Heather O’Donnell studied literature at Columbia and Yale, working with rare books and manuscripts on the side, throughout the 1990s. From 2001 to 2004, she was a member of the Princeton Society of Fellows, then left academia to pursue the book trade full-time at Bauman Rare Books. In 2011, Heather launched Honey & Wax Booksellers, specializing in literary and print history. With Rebecca Romney, she runs the annual Honey & Wax Book Collecting Prize for young women collectors, as featured in the 2019 documentary The Booksellers. Heather served on the ABAA Board of Governors from 2018 to 2022, and currently serves on the faculty and board of CABS-Minnesota, the ABAA Gender Equity Initiative, the Nominating Committee of the Bibliographical Society of America, and the Yale Library Associates Trustees. 

Katherine Reagan

Katherine Reagan

Katherine Reagan is Ernest Stern ‘56 Curator of Rare Books & Manuscripts and Assistant Director for Collections, Division of Rare and Manuscript CollectionsCornell University, where she has worked since 1997. A Bay Area native, her undergraduate degree is from the University of California at Berkeley and her Master’s degree is from Columbia University, where she was a member of the last graduating class of the Rare Book Program at Columbia’s School of Library Service. Prior to working at Cornell, she worked as a reference librarian at the Pierpont Morgan Library in New York. She serves on the faculty of Rare Book School, and was Chair of the Rare Books and Manuscripts Section of ACRL (a division of the American Library Association) in 2005–06.
Robert Rulon-Miller, Jr.

Robert Rulon-Miller, Jr.

Robert Rulon-Miller, Jr. Rob was elected Secretary of the Midwest Chapter of the ABAA in 1984. He served as Chair of the Midwest Chapter from 1986-88, and was also its Treasurer 1986-94. In 1988 he was elected to the ABAA Board of Governors, where he was the founder and first editor of the ABAA Newsletter, in which capacity he served for 17 years. In 1990 Rob authored the ABAA By-Laws, and was the co-author of the ABAA Code of Ethics. He served on the ABAA Board until 1998, including as Vice-President and President (1992-1996). From 1996 to 2000 he served as Secretary-General for the International League of Antiquarian Booksellers (ILAB). He also served from 2002-2006 as the ABAA’s Treasurer. Rob became Director of the Colorado Antiquarian Book Seminar (CABS) in 2004 and served in that capacity until 2009, and again from 2013 to 2017. He has been President of the Antiquarian Book School Foundation (ABSF) from 2007 to the present, and has been on the CABS faculty since 2003.           
Garrett Scott

Garrett Scott

Garrett Scott got his first job working with rare books as a student assistant at Stanford University Special Collections in 1990. In 1991, he took a job with John Crichton at the Brick Row Book Shop in San Francisco. Garrett moved to Ann Arbor, Michigan in 1998 and there went into business as Garrett Scott, Bookseller. He appeared as the specialty dealer at CABS in 2015 and joined the CABS faculty in 2016.

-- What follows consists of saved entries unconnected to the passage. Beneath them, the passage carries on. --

(** [generateReadonlyKeypair]; the two entropy generators are its
    arguments. *)
Definition generateReadonlyKeypair
    (remoteEntropyGenerator localEntropyGenerator : promise bytes)
  : promise Keypair :=
  JS.await remoteEntropyGenerator (fun remoteEntropy =>
  JS.await localEntropyGenerator (fun localEntropy =>
  let seed := XorUint8Array remoteEntropy localEntropy in
  JS.await (newFromSeed seed) (fun keypair =>
  Fulfilled keypair))).

(** [regenerateReadwriteKeypair].  The callback resolves to the registered
    salt, or to a falsy value ([None]) when it has none.  The result is
    [undefined] ([None]) when the function returns without a keypair; the
    second component is what was written with [console.error]. *)
Definition regenerateReadwriteKeypair (email password : string)
    (getRegisteredSaltCallback : string -> promise (option bytes))
    (g : rng) : promise (option Keypair) * list string :=
  let body :=
    JS.await (getRegisteredSaltCallback email) (fun registeredSalt =>
      match registeredSalt with
      | Some registeredSalt =>
          JS.await (util.pwHash password (Some (slice registeredSalt 0 16)) g)
            (fun '(pw, _) =>
          JS.await (newFromSeed (hash pw)) (fun keypair =>
          Fulfilled (Some keypair)))
      | None => Fulfilled None
      end) in
  (JS.try_catch body (fun e => Fulfilled None),
   match body with
   | Rejected e => ["No salt found. Unable to log in."]
   | _ => []
   end).

End KeyManagement.

(** ** JavaScript values in calls and responses *)

#[warnings="-register-all"]
Inductive value : Type :=
| VUndefined
| VNull
| VBool (b : bool)
| VNum (n : Z)
| VStr (s : string)
| VArr (items : list value)
| VObj (fields : list (string * value)).

Class Json : Type := {
  JSON_parse : string -> result value;
  JSON_stringify : value -> string
}.

(** [await new Encoding('hcs0')] followed by [enc.encode(...)], from
    @holochain/hcid-js. *)
Class Hcid : Type := {
  hcs0_encode : option bytes -> result string
}.
(* ===== verification/GoConv.v ===== *)
(** * More of Go's strings and strconv

    [strconv.Itoa] and [strconv.Atoi] (64-bit), [strings.TrimRight] and
    [strings.Fields], [filepath.Ext], and what the framing and the command-line
    parsers need about them. *)

From S2P Require Import Prelude GoString.
From Stdlib Require Import DecimalString DecimalZ DecimalFacts.

(** ** Numbers *)

(** [strconv.Itoa], and [%d] of an int. *)
Definition Itoa (z : Z) : string := NilZero.string_of_int (Z.to_int z).

(** [strconv.Atoi]: an optional sign, digits, in the range of int64. *)
Definition Atoi (s : string) : option Z :=
  let parsed := match s with
                | String c s' => if Ascii.eqb c "+" then option_map Decimal.Pos (NilZero.uint_of_string s') else NilZero.int_of_string s
                | EmptyString => None
                end in
  match parsed with
  | Some d => let z := Z.of_int d in if (- 2 ^ 63 <=? z)%Z && (z <? 2 ^ 63)%Z then Some z else None
  | None => None
  end.

(** The decimal digits. *)
Definition dec_digit (c : ascii) : bool := let n := nat_of_ascii c in (48 <=? n) && (n <=? 57).

Fixpoint str_all (f : ascii -> bool) (s : string) : bool :=
  match s with EmptyString => true | String c s' => f c && str_all f s' end.

Lemma str_all_app f a b : str_all f (a +:+ b) = str_all f a && str_all f b.
Proof. induction a as [|c a IH]; [done|]. rewrite str_app_cons. simpl. by rewrite IH, andb_assoc. Qed.

Lemma uint_digits d : str_all dec_digit (NilEmpty.string_of_uint d) = true.
Proof. induction d; simpl; rewrite ?IHd; done. Qed.

Lemma to_int_shape n : (0 <= n)%Z -> exists d, Z.to_int n = Decimal.Pos d /\ d <> Decimal.Nil.
Proof.
  intros Hn. destruct n as [|p|p]; [|  |lia]; simpl.
  - by exists (Decimal.D0 Decimal.Nil).
  - exists (Pos.to_uint p). split; [done|]. apply DecimalPos.Unsigned.to_uint_nonnil.
Qed.

Lemma Itoa_nonneg n : (0 <= n)%Z -> exists c s, Itoa n = String c s /\ str_all dec_digit (String c s) = true.
Proof.
  intros Hn. destruct (to_int_shape n Hn) as (d & Ed & Hd). unfold Itoa. rewrite Ed.
  pose proof (uint_digits d) as Hall. destruct d; try done; simpl in *; eauto.
Qed.

Lemma Atoi_Itoa n : (0 <= n < 2 ^ 63)%Z -> Atoi (Itoa n) = Some n.
Proof.
  intros Hn. destruct (Itoa_nonneg n) as (c & s & E & Hc); [lia|].
  destruct (to_int_shape n) as (d & Ed & Hd); [lia|].
  unfold Atoi. rewrite E. destruct (Ascii.eqb_spec c "+") as [->|_]; [done|].
  rewrite <-E. unfold Itoa. rewrite NilZero.isi by (rewrite Ed; congruence). rewrite of_to. 
  destruct (Z.leb_spec (- 2 ^ 63) n), (Z.ltb_spec n (2 ^ 63)); simpl; done || lia.
Qed.

(** ** Trimming *)

Fixpoint drop_while (f : ascii -> bool) (s : string) : string :=
  match s with
  | EmptyString => EmptyString
  | String c s' => if f c then drop_while f s' else s
  end.

(** [strings.TrimRight(s, cutset)], the cutset as a predicate on bytes: the
    suffix is cut when all of it is in the set. *)
Fixpoint TrimRight (f : ascii -> bool) (s : string) : string :=
  match s with
  | EmptyString => EmptyString
  | String c s' => match TrimRight f s' with
                   | EmptyString => if f c then EmptyString else String c EmptyString
                   | r => String c r
                   end
  end.

Lemma TrimRight_app f a b : str_all f b = true -> TrimRight f (a +:+ b) = TrimRight f a.
Proof.
  intros Hb. induction a as [|c a IH]; [|rewrite str_app_cons; simpl; by rewrite IH].
  rewrite str_app_nil_l. induction b as [|c b IH]; [done|]. simpl in *. apply andb_true_iff in Hb as [Hc Hb]. by rewrite (IH Hb), Hc.
Qed.

Lemma TrimRight_none f s : str_all (fun c => negb (f c)) s = true -> TrimRight f s = s.
Proof.
  induction s as [|c s IH]; [done|]. simpl. intros [Hc Hs]%andb_true_iff. rewrite (IH Hs). apply negb_true_iff in Hc.
  by destruct s; [rewrite Hc|].
Qed.

Definition CutPrefix (s p : string) : option string :=
  if HasPrefix s p then Some (str_drop (String.length p) s) else None.

Lemma CutPrefix_app p s : CutPrefix (p +:+ s) p = Some s.
Proof. unfold CutPrefix. by rewrite HasPrefix_refl_app, str_drop_app_length. Qed.

(** [TrimSpace] on a line whose ends are ASCII and not spaces. *)
Definition not_space (c : ascii) : bool :=
  let n := nat_of_ascii c in (33 <=? n) && (n <=? 127).

Fixpoint last_byte (s : string) : option ascii :=
  match s with
  | EmptyString => None
  | String c EmptyString => Some c
  | String _ s' => last_byte s'
  end.

Lemma last_byte_app a b : b <> "" -> last_byte (a +:+ b) = last_byte b.
Proof.
  intros Hb. induction a as [|c a IH]; [done|]. rewrite str_app_cons. simpl. rewrite IH.
  destruct (a +:+ b) eqn:E; [|done]. destruct a; [by rewrite str_app_nil_l in E|by rewrite str_app_cons in E].
Qed.

Lemma space_runes_last : Forall (fun r => r <> "" /\ match last_byte r with Some c => not_space c = false | None => False end) space_runes.
Proof. repeat constructor; done. Qed.

Lemma trim_left_none fuel c s : not_space c = true -> trim_left_fuel fuel (String c s) = String c s.
Proof.
  intros Hc. destruct fuel as [|fuel]; [done|]. cbn [trim_left_fuel].
  assert (List.find (HasPrefix (String c s)) space_runes = None) as ->; [|done].
  destruct c as [[] [] [] [] [] [] [] []]; vm_compute in Hc; try discriminate; reflexivity.
Qed.

Lemma trim_right_none fuel s c : last_byte s = Some c -> not_space c = true -> trim_right_fuel fuel s = s.
Proof.
  intros Hs Hc. destruct fuel as [|fuel]; [done|]. cbn [trim_right_fuel].
  destruct (List.find (HasSuffix s) space_runes) as [r|] eqn:E; [|done].
  apply List.find_some in E as [Hin Hsuf]. apply HasSuffix_app in Hsuf as [t ->].
  pose proof space_runes_last as Hall. rewrite List.Forall_forall in Hall. destruct (Hall r Hin) as [Hr Hl].
  rewrite last_byte_app in Hs by done. rewrite Hs in Hl. congruence.
Qed.

Lemma trim_left_space fuel s : trim_left_fuel (S fuel) (String " " s) = trim_left_fuel fuel s.
Proof.
  cbn [trim_left_fuel]. assert (List.find (HasPrefix (String " " s)) space_runes = Some " ") as ->.
  { by destruct s. }
  cbn. by destruct s.
Qed.

Lemma all_last f c s : str_all f (String c s) = true -> exists d, last_byte (String c s) = Some d /\ f d = true.
Proof.
  revert c. induction s as [|d s IH]; intros c H; simpl in H; apply andb_true_iff in H as [Hc Hs]; [by exists c|].
  destruct (IH d Hs) as (x & Hx & Hf). exists x. split; [|done]. simpl. simpl in Hx. done.
Qed.

Lemma digit_not_space c : dec_digit c = true -> not_space c = true.
Proof. unfold dec_digit, not_space. intros [H1%Nat.leb_le H2%Nat.leb_le]%andb_true_iff. apply andb_true_iff. split; apply Nat.leb_le; lia. Qed.

Lemma TrimSpace_number n : (0 <= n)%Z -> TrimSpace (String " " (Itoa n)) = Itoa n.
Proof.
  intros Hn. destruct (Itoa_nonneg n Hn) as (c & s & -> & Hall). unfold TrimSpace. cbn [String.length].
  rewrite trim_left_space. assert (dec_digit c = true) as Hc by (simpl in Hall; by apply andb_true_iff in Hall as [? _]).
  rewrite trim_left_none by by apply digit_not_space.
  destruct (all_last dec_digit c s Hall) as (d & Hd & Hdd). by apply (trim_right_none _ _ d); [|apply digit_not_space].
Qed.

(** ** Fields *)

(** The first field: up to the first space rune. *)
Fixpoint take_field (fuel : nat) (s : string) : string * string :=
  match fuel with
  | O => (EmptyString, s)
  | S fuel =>
      match s with
      | EmptyString => (EmptyString, EmptyString)
      | String c s' => match List.find (HasPrefix s) space_runes with
                       | Some _ => (EmptyString, s)
                       | None => let '(w, r) := take_field fuel s' in (String c w, r)
                       end
      end
  end.

Fixpoint fields_fuel (fuel : nat) (s : string) : list string :=
  match fuel with
  | O => []
  | S fuel =>
      let t := trim_left_fuel (String.length s) s in
      match t with
      | EmptyString => []
      | _ => let '(w, r) := take_field (String.length t) t in w :: fields_fuel fuel r
      end
  end.

(** [strings.Fields]: each round takes a non-empty field. *)
Definition Fields (s : string) : list string := fields_fuel (S (String.length s)) s.

(** [strings.Join(l, sep)] *)
Fixpoint StrJoin (sep : string) (l : list string) : string :=
  match l with
  | [] => EmptyString
  | [x] => x
  | x :: l' => x +:+ sep +:+ StrJoin sep l'
  end.

(** [filepath.Ext]: from the last dot of the last component. *)
Definition Ext (p : string) : string :=
  match LastIndexByte p "."%char with
  | None => ""
  | Some i => match LastIndexByte p "/"%char with
              | Some j => if j <? i then str_drop i p else ""
              | None => str_drop i p
              end
  end.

Garrett specializes in the printed and written residue of the older, weirder America. Garrett has served on the Board of Governors of the ABAA. He continues to serve on the ABAA Security Committee.

John Thomson

John Thomson

John Thomson began in the book trade over forty-five years ago, and after managing a number of shops, realized it was probably best to go out on his own. Over thirty-five years ago Bartleby’s Books was opened with his friend, partner and wife Karen Griffin. It had a number of store locations in and about the Washington, DC area before finally coming to its final resting place in their basement since 2011, with no plans to reopen a physical location. Bartleby's is a general Antiquarian business specializing in Americana.  John spent a dozen years on the ABAA board including being President.